▶ ASSIGNED TASK
Give back exactly the lines of the material below that start at the line containing "the result 0, which" and end at the line containing "tr => (r, tr).", and no others.

▶ PROVIDED DATA
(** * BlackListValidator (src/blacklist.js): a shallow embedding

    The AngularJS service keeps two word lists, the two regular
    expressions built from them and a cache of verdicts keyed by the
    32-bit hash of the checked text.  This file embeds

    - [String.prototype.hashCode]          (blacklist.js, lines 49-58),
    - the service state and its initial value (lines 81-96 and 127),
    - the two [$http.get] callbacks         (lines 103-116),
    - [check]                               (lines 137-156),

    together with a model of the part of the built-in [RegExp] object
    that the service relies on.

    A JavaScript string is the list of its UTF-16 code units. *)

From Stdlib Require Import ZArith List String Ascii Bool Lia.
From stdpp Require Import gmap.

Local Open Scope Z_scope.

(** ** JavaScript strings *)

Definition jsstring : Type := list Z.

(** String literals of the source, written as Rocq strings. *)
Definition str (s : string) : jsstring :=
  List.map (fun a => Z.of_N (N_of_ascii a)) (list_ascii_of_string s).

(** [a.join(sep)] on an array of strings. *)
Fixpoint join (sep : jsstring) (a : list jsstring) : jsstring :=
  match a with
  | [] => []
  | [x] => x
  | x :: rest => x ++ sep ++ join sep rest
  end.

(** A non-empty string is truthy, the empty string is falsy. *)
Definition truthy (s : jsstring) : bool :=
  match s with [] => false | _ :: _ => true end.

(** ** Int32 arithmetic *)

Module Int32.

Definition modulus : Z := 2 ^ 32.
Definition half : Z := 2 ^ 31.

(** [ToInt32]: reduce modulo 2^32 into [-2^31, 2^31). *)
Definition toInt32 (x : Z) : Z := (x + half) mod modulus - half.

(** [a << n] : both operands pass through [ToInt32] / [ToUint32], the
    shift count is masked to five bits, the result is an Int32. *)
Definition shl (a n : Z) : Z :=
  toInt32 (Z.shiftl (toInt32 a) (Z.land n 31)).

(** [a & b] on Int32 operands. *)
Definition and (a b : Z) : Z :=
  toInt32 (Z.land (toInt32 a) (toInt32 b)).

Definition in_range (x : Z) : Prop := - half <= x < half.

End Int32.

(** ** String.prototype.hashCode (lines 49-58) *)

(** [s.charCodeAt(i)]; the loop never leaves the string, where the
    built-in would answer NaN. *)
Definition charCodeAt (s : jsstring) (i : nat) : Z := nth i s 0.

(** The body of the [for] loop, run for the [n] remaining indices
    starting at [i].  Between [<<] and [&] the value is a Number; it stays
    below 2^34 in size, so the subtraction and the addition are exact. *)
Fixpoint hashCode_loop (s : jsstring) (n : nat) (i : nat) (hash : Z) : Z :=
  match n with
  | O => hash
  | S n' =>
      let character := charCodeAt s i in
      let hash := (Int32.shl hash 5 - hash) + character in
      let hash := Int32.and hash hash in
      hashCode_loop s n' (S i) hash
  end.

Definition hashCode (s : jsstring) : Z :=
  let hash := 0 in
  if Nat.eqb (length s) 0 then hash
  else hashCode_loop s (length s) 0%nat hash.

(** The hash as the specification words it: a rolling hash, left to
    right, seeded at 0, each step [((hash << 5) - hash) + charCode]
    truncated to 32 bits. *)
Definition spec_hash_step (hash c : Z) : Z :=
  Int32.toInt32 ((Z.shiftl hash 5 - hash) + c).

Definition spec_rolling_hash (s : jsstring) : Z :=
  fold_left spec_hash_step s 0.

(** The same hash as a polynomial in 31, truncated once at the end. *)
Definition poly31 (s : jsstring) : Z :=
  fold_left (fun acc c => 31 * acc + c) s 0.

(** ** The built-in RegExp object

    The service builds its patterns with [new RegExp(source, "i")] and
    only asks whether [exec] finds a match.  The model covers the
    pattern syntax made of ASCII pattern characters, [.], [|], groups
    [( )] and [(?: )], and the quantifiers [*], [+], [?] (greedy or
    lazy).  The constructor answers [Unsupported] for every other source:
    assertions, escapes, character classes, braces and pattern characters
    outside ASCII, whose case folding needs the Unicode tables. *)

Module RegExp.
==
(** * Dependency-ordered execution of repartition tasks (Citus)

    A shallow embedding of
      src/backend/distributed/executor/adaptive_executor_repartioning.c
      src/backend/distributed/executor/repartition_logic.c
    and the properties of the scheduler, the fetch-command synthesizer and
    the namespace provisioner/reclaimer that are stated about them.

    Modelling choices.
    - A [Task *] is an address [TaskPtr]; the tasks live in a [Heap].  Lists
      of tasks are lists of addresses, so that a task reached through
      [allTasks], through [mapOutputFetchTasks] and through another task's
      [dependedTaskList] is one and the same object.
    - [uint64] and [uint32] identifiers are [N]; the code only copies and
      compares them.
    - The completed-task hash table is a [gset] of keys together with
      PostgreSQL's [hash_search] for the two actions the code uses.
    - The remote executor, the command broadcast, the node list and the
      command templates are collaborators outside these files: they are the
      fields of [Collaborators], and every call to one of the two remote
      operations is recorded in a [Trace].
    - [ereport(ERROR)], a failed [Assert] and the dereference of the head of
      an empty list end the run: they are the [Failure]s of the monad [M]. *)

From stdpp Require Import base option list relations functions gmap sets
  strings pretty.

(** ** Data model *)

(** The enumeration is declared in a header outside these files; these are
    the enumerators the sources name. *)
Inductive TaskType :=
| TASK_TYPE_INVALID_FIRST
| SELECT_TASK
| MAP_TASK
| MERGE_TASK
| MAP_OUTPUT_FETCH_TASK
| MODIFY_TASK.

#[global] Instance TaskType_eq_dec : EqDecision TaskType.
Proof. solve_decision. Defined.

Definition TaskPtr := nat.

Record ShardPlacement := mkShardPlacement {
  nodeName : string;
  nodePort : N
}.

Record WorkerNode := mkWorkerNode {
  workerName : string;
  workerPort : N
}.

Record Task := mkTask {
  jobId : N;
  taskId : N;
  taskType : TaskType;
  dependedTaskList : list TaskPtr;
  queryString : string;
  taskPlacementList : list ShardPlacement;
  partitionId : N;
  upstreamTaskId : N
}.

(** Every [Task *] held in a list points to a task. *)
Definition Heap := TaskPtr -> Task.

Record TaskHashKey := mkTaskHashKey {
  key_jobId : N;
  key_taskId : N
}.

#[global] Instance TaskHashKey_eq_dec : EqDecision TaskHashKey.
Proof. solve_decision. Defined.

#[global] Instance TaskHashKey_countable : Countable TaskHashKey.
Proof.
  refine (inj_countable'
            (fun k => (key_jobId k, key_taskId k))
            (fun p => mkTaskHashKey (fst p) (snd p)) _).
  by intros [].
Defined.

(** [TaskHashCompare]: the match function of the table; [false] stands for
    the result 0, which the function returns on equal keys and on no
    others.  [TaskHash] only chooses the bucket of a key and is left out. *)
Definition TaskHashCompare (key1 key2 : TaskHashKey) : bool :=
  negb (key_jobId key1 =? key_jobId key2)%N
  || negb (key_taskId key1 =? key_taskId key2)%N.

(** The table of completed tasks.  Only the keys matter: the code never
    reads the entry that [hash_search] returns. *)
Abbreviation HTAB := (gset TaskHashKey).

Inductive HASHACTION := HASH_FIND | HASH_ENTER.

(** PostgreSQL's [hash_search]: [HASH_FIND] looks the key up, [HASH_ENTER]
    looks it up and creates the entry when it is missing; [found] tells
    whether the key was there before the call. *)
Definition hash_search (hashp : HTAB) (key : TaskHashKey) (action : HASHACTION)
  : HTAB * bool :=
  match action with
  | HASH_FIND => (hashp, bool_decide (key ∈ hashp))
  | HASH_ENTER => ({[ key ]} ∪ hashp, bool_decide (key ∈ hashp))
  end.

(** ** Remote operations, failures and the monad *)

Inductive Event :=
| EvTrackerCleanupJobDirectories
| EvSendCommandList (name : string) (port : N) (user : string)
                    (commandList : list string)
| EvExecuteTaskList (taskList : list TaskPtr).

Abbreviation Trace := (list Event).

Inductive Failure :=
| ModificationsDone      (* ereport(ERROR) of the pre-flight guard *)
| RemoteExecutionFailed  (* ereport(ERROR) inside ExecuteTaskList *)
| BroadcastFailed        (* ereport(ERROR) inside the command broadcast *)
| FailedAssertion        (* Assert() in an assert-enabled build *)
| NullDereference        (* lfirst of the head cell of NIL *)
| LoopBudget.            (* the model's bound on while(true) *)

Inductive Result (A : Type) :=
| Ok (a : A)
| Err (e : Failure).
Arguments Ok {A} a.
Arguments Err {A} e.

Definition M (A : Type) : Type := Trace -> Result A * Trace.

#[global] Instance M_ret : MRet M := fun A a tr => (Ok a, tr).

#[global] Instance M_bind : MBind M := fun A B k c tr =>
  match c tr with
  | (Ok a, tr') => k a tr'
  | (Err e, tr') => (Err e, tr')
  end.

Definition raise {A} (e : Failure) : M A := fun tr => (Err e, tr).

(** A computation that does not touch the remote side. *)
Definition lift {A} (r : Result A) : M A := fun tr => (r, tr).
---
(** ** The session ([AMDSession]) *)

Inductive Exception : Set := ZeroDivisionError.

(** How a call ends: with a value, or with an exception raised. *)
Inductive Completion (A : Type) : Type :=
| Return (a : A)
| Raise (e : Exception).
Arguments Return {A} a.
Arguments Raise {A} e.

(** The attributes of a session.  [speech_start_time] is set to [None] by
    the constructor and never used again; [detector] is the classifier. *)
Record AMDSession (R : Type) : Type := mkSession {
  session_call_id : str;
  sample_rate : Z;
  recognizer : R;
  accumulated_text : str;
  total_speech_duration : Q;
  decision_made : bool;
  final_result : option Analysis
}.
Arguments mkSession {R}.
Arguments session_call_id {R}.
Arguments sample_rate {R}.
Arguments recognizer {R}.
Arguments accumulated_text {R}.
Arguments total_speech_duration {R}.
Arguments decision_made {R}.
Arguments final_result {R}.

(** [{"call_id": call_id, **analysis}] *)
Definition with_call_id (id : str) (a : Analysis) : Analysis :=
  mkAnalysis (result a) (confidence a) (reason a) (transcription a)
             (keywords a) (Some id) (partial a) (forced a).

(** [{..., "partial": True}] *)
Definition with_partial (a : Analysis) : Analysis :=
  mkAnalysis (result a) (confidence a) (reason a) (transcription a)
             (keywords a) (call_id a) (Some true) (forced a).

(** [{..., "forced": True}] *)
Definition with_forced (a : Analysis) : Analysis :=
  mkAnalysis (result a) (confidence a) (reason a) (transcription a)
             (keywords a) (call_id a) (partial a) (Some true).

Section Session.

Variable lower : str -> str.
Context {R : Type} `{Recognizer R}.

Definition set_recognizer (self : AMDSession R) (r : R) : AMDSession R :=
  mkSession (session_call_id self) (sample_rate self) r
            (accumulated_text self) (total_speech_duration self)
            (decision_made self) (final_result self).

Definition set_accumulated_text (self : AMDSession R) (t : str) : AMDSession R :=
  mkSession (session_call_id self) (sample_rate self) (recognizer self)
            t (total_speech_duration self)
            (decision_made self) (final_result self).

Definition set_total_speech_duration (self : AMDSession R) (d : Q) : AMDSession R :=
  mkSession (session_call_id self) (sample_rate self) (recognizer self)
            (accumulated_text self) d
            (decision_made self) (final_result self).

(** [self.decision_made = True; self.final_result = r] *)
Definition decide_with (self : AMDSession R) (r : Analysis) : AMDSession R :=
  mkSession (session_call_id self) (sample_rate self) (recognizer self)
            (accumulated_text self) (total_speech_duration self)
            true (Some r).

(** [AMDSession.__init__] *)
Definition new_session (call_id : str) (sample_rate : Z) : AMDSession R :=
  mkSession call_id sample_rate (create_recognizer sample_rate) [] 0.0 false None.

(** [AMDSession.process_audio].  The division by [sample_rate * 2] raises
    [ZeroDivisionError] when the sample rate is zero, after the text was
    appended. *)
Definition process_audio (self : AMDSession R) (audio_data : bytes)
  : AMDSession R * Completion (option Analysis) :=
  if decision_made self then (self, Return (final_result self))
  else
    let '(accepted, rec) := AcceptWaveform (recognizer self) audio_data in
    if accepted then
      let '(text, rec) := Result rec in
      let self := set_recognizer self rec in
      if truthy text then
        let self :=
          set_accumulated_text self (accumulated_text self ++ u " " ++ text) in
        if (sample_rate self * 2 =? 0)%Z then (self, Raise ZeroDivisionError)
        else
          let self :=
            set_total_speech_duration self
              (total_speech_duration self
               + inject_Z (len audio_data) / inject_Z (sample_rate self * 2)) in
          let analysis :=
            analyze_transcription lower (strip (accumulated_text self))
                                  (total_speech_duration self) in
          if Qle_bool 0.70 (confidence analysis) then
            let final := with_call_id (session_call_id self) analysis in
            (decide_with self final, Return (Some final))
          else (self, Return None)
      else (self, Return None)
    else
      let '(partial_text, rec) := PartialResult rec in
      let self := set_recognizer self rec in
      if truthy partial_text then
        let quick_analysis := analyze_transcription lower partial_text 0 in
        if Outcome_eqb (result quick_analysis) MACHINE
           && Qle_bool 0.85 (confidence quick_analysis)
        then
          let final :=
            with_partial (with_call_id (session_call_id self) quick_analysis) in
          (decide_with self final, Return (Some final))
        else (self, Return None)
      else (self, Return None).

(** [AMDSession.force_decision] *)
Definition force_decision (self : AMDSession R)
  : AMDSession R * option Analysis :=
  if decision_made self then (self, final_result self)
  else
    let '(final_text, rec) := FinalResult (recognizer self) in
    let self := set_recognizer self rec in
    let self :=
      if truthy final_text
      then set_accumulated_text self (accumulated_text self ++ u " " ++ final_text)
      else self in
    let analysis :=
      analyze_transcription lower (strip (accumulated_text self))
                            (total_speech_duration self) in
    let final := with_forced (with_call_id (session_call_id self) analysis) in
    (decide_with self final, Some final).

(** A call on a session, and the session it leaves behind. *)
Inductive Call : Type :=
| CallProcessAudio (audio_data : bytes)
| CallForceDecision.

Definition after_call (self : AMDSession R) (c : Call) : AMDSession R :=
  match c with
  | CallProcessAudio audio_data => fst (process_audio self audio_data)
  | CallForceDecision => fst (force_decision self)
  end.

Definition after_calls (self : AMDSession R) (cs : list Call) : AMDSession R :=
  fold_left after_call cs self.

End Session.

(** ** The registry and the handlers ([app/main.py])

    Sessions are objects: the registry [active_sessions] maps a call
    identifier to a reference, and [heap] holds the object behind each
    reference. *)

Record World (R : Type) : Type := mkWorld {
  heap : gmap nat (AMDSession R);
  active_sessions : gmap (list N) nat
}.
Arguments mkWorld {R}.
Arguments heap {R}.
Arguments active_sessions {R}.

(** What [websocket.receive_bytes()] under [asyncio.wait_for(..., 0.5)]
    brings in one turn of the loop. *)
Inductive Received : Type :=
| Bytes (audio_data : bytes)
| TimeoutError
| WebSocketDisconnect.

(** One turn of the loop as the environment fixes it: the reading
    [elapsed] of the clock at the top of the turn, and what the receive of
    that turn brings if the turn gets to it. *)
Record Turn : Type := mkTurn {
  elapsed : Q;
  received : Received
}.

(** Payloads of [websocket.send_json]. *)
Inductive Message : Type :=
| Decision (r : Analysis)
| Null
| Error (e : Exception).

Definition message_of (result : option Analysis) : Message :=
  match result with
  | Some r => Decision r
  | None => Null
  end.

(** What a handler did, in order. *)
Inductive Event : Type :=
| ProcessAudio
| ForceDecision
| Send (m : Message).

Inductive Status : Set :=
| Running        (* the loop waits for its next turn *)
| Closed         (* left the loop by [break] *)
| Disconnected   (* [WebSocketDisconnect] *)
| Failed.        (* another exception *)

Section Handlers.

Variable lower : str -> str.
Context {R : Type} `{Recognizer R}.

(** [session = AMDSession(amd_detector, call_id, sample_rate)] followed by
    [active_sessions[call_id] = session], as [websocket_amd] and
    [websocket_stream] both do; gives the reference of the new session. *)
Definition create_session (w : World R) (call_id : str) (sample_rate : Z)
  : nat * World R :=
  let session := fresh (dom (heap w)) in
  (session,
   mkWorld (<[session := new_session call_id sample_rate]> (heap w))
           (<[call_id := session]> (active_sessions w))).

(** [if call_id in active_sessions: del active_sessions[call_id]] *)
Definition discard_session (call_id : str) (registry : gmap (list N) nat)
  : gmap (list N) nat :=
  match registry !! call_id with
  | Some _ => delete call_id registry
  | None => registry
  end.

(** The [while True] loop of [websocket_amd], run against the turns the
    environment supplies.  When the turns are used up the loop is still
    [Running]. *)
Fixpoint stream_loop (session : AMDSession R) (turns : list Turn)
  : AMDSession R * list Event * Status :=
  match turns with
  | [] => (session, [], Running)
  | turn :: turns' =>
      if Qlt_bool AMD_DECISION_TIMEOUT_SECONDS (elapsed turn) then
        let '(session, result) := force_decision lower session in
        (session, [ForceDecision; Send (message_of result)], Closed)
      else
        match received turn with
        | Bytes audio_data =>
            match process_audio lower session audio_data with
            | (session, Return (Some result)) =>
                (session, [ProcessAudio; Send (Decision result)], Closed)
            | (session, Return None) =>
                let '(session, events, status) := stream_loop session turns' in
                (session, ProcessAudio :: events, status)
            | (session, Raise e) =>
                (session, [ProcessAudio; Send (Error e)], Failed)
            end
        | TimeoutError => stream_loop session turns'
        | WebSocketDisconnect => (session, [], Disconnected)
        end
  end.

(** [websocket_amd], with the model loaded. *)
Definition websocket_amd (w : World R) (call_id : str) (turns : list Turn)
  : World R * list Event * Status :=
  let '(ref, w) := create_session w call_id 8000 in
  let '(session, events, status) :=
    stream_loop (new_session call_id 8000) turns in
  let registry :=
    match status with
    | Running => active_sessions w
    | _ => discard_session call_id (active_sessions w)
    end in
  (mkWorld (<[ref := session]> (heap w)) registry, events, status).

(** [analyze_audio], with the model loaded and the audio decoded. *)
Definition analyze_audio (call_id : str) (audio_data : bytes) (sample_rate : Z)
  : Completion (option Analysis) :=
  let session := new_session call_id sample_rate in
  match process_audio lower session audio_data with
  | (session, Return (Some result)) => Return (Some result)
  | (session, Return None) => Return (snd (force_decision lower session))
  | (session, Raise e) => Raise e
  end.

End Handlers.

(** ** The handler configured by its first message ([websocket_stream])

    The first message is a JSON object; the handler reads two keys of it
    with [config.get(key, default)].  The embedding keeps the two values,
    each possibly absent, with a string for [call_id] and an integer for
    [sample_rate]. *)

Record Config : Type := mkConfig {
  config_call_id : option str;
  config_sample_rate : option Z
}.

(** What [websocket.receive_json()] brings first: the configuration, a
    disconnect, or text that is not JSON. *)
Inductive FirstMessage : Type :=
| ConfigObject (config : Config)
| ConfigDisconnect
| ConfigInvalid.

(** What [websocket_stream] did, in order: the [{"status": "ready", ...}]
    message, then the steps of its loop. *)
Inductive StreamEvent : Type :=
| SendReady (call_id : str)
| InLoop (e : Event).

▶ WRITTEN RESPONSE
    the result 0, which the function returns on equal keys and on no
    others.  [TaskHash] only chooses the bucket of a key and is left out. *)
Definition TaskHashCompare (key1 key2 : TaskHashKey) : bool :=
  negb (key_jobId key1 =? key_jobId key2)%N
  || negb (key_taskId key1 =? key_taskId key2)%N.

(** The table of completed tasks.  Only the keys matter: the code never
    reads the entry that [hash_search] returns. *)
Abbreviation HTAB := (gset TaskHashKey).

Inductive HASHACTION := HASH_FIND | HASH_ENTER.

(** PostgreSQL's [hash_search]: [HASH_FIND] looks the key up, [HASH_ENTER]
    looks it up and creates the entry when it is missing; [found] tells
    whether the key was there before the call. *)
Definition hash_search (hashp : HTAB) (key : TaskHashKey) (action : HASHACTION)
  : HTAB * bool :=
  match action with
  | HASH_FIND => (hashp, bool_decide (key ∈ hashp))
  | HASH_ENTER => ({[ key ]} ∪ hashp, bool_decide (key ∈ hashp))
  end.

(** ** Remote operations, failures and the monad *)

Inductive Event :=
| EvTrackerCleanupJobDirectories
| EvSendCommandList (name : string) (port : N) (user : string)
                    (commandList : list string)
| EvExecuteTaskList (taskList : list TaskPtr).

Abbreviation Trace := (list Event).

Inductive Failure :=
| ModificationsDone      (* ereport(ERROR) of the pre-flight guard *)
| RemoteExecutionFailed  (* ereport(ERROR) inside ExecuteTaskList *)
| BroadcastFailed        (* ereport(ERROR) inside the command broadcast *)
| FailedAssertion        (* Assert() in an assert-enabled build *)
| NullDereference        (* lfirst of the head cell of NIL *)
| LoopBudget.            (* the model's bound on while(true) *)

Inductive Result (A : Type) :=
| Ok (a : A)
| Err (e : Failure).
Arguments Ok {A} a.
Arguments Err {A} e.

Definition M (A : Type) : Type := Trace -> Result A * Trace.

#[global] Instance M_ret : MRet M := fun A a tr => (Ok a, tr).

#[global] Instance M_bind : MBind M := fun A B k c tr =>
  match c tr with
  | (Ok a, tr') => k a tr'
  | (Err e, tr') => (Err e, tr')
  end.

Definition raise {A} (e : Failure) : M A := fun tr => (Err e, tr).

(** A computation that does not touch the remote side. *)
Definition lift {A} (r : Result A) : M A := fun tr => (r, tr).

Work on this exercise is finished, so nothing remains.